A cation exchange strategy to construct a targeting nanoprobe for enhanced T1-weighted MR imaging of tumors

Abstract

Excellent imaging performance and good biocompatibility of contrast agents are considered as prerequisites for accurate tumor diagnosis. In this study, a novel imaging nanoprobe with actively targeting performance based on ultrasmall paramagnetic iron oxide (USPIO) nanoparticles was constructed by a facile cation exchange strategy followed by conjugation with transferrin (Tf).
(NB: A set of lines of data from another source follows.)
(** Where a rule written for the build file at [bfPath] comes from. *)
Inductive emitted_bf (g : generator) (bfPath : string) (pkg : Package)
  : Rule -> Prop :=
| emitted_prefix_bf :
    Rel pkg = "" ->
    emitted_bf g bfPath pkg (newRule "go_prefix" [GoPrefix (c g)] [])
| emitted_cgo_bf :
    emitted_bf g bfPath pkg
      (fst (generateRule g bfPath (Rel pkg) "cgo_library" defaultCgoLibName
                         "//visibility:private" "" false (CgoLibrary pkg)))
| emitted_filegroup_bf (r0 : Rule) :
    filegroup g bfPath pkg = Some r0 -> emitted_bf g bfPath pkg r0
| emitted_rule_bf (kind name visibility library : string) (hasTestdata : bool)
    (target : Target) :
    In kind ["go_library"; "go_binary"; "go_test"] ->
    emitted_bf g bfPath pkg
      (fst (generateRule g bfPath (Rel pkg) kind name visibility library
                         hasTestdata target)).

(** Reads a rule off the [generateRule] call of the goal. *)
Ltac from_generateRule g bfPath pkg :=
  unfold bind, ret;
  match goal with
  | |- context [generateRule ?a ?p ?b ?k ?n ?v ?l ?t ?x] =>
      let Hem := fresh "Hem" in
      let rule := fresh "rule" in
      let lg := fresh "lg" in
      pose proof (emitted_rule_bf g bfPath pkg k n v l t x) as Hem;
      destruct (generateRule a p b k n v l t x) as [rule lg];
      simpl; intros [= <-]; apply Hem; simpl; tauto
  end.

Lemma generateCgoLib_emitted_bf (g : generator) (bfPath : string)
    (pkg : Package) (r0 : Rule) :
  snd (fst (generateCgoLib g bfPath pkg)) = Some r0 -> emitted_bf g bfPath pkg r0.
Proof.
  unfold generateCgoLib.
  destruct (negb (Target_HasGo (CgoLibrary pkg))); [discriminate|].
  unfold bind, ret.
  destruct (generateRule g bfPath (Rel pkg) "cgo_library" defaultCgoLibName
              "//visibility:private" "" false (CgoLibrary pkg))
    as [rule l] eqn:E.
  simpl. intros [= <-]. change rule with (fst (rule, l)). rewrite <- E.
  constructor.
Qed.

Lemma generateLib_emitted_bf (g : generator) (bfPath : string) (pkg : Package)
    (cgoName : string) (r0 : Rule) :
  snd (fst (generateLib g bfPath pkg cgoName)) = Some r0 ->
  emitted_bf g bfPath pkg r0.
Proof.
  unfold generateLib.
  destruct (negb (Target_HasGo (Library pkg)) && String.eqb cgoName "");
    [discriminate|].
  from_generateRule g bfPath pkg.
Qed.

Lemma generateBin_emitted_bf (g : generator) (bfPath : string) (pkg : Package)
    (library : string) (r0 : Rule) :
  fst (generateBin g bfPath pkg library) = Some r0 -> emitted_bf g bfPath pkg r0.
Proof.
  unfold generateBin.
  destruct (negb (Package_IsCommand pkg)
            || PlatformStrings_IsEmpty (Sources (Binary pkg))
               && String.eqb library ""); [discriminate|].
  from_generateRule g bfPath pkg.
Qed.

Lemma generateTest_emitted_bf (g : generator) (bfPath : string) (pkg : Package)
    (library : string) (r0 : Rule) :
  fst (generateTest g bfPath pkg library) = Some r0 -> emitted_bf g bfPath pkg r0.
Proof.
  unfold generateTest.
  destruct (negb (Target_HasGo (Test pkg))); [discriminate|].
  from_generateRule g bfPath pkg.
Qed.

Lemma generateXTest_emitted_bf (g : generator) (bfPath : string) (pkg : Package)
    (library : string) (r0 : Rule) :
  fst (generateXTest g bfPath pkg library) = Some r0 ->
  emitted_bf g bfPath pkg r0.
Proof.
  unfold generateXTest.
  destruct (negb (Target_HasGo (XTest pkg))); [discriminate|].
  from_generateRule g bfPath pkg.
Qed.

Lemma Forall_appendRule_bf (P : Rule -> Prop) (rules : list Rule)
    (o : option Rule) :
  Forall P rules -> (forall r0, o = Some r0 -> P r0) ->
  Forall P (appendRule rules o).
Proof.
  intros Hrules Ho. destruct o as [r0|]; simpl; [|assumption].
  apply Forall_app. split; [assumption|]. constructor; auto.
Qed.
(** The single-row read that follows a successful lookup. *)
Lemma values_of_found_row w (g : grid) i row id :
  0 < w → g !! i = Some row → row !! 0 = Some id → id ≠ "" →
  values_of w (take 1 (drop i g)) = Some [rstrip is_empty_cell (take w row)].
Proof.
  intros Hw Hg Hid Hne. rewrite (drop_S _ _ _ Hg). simpl.
  unfold values_of. simpl.
  rewrite (is_blank_row_false _ 0 id); [done| |done].
  by apply returned_row_keeps.
Qed.

(** ** The merge update, step by step *)

Lemma write_row_inside i vals (g : grid) row :
  g !! i = Some row → write_row i vals g = alter (write_cells vals) i g.
Proof.
  intros Hg. unfold write_row. case_decide as H; [done|].
  apply lookup_lt_Some in Hg. lia.
Qed.

(** After [unfold]ing an update handler: look the key up, read the row, write
    the merged row. *)
Ltac run_found_update Hc Hg Hm w g i row id width :=
  unfold try_catch, bind;
  change Employees.findRowIndexById with Departments.findRowIndexById;
  change Students.findRowIndexById with Departments.findRowIndexById;
  rewrite (findRowIndexById_found _ _ 2 w g i) by done;
  case_decide; [lia|];
  rewrite (values_get_row _ _ _ _ 1 _ g) by (auto using calm_tick; lia);
  replace (Z.to_nat (Z.of_nat i + 1) - 1) with i by lia;
  rewrite (values_of_found_row width g i row id) by (done || lia);
  cbn [values_0 ret];
  rewrite (values_update_run _ _ _ _ _ 0 _ g) by (auto using calm_tick; lia);
  replace (Z.to_nat (Z.of_nat i + 1) - 1) with i by lia;
  rewrite (write_row_inside _ _ _ row) by done.

(** The calls of a served update: the read of column A, the read of the row
    found, and one write to that same row. *)
Lemma update_run_calls update tab fields e id body w (g : grid) i :
  (update, tab, fields) ∈ entity_tables →
  calm 3 w →
  sheetsDb w !! (ENTITY_SPREADSHEET_ID, tab) = Some g →
  id ≠ "" → first_match g id i →
  ∃ row r w',
    g !! i = Some row ∧ row !! 0 = Some id ∧
    update e id body w = (Ok r, w') ∧ status r = 200 ∧
    issued w w'
    = [SheetsValuesGet ENTITY_SPREADSHEET_ID (Columns tab 1);
       SheetsValuesGet ENTITY_SPREADSHEET_ID
         (RowOf tab (Z.of_nat i + 1) (length fields + 3));
       SheetsValuesUpdate ENTITY_SPREADSHEET_ID
         (RowOf tab (Z.of_nat i + 1) (length fields + 3))
         (updated_row fields e id body
            (rstrip is_empty_cell (take (length fields + 3) row)))].
Proof.
  intros Hin Hc Hg Hid Hm. pose proof Hm as [(row & Hrow & Hcell) _].
  unfold entity_tables in Hin. set_unfold in Hin.
  destruct Hin as [?|[?|[?|[]]]]; simplify_eq.
  - exists row. do 2 eexists. split; [done|]. split; [done|].
    unfold Departments.post_update. run_found_update Hc Hg Hm w g i row id 7.
    split; [reflexivity|]. split; [done|].
    apply issued_ticks. cbn [trace with_sheets tick]. by rewrite <- !app_assoc.
  - exists row. do 2 eexists. split; [done|]. split; [done|].
    unfold Employees.post_update. run_found_update Hc Hg Hm w g i row id 9.
    split; [reflexivity|]. split; [done|].
    apply issued_ticks. cbn [trace with_sheets tick]. by rewrite <- !app_assoc.
  - exists row. do 2 eexists. split; [done|]. split; [done|].
    unfold Students.post_update. run_found_update Hc Hg Hm w g i row id 10.
    split; [reflexivity|]. split; [done|].
    apply issued_ticks. cbn [trace with_sheets tick]. by rewrite <- !app_assoc.
Qed.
The stable gadolinium (Gd³⁺) chelation endows the nanoparticles (NPs) with a low value of r₂/r₁ (1.28) and a relatively high r₁ value of 3.2 mM⁻¹ s⁻¹, enabling their use for T₁-weighted positive magnetic resonance (MR) imaging. This constructed transferrin modified gadolinium-iron chelate nanoprobe, named as TUG, shows high biocompatibility within a given dose range. More importantly, compared with clinically used Gd-based small molecule contrast agents, the obtained TUG can be more engulfed by breast cancer cells, showing much enhanced T₁-weighted positive MR imaging in both subcutaneous and orthotopic tumor models of breast cancer. This novel nanoprobe holds great promise to be utilized as a targeting contrast agent with high efficacy for T₁-weighted positive MR imaging.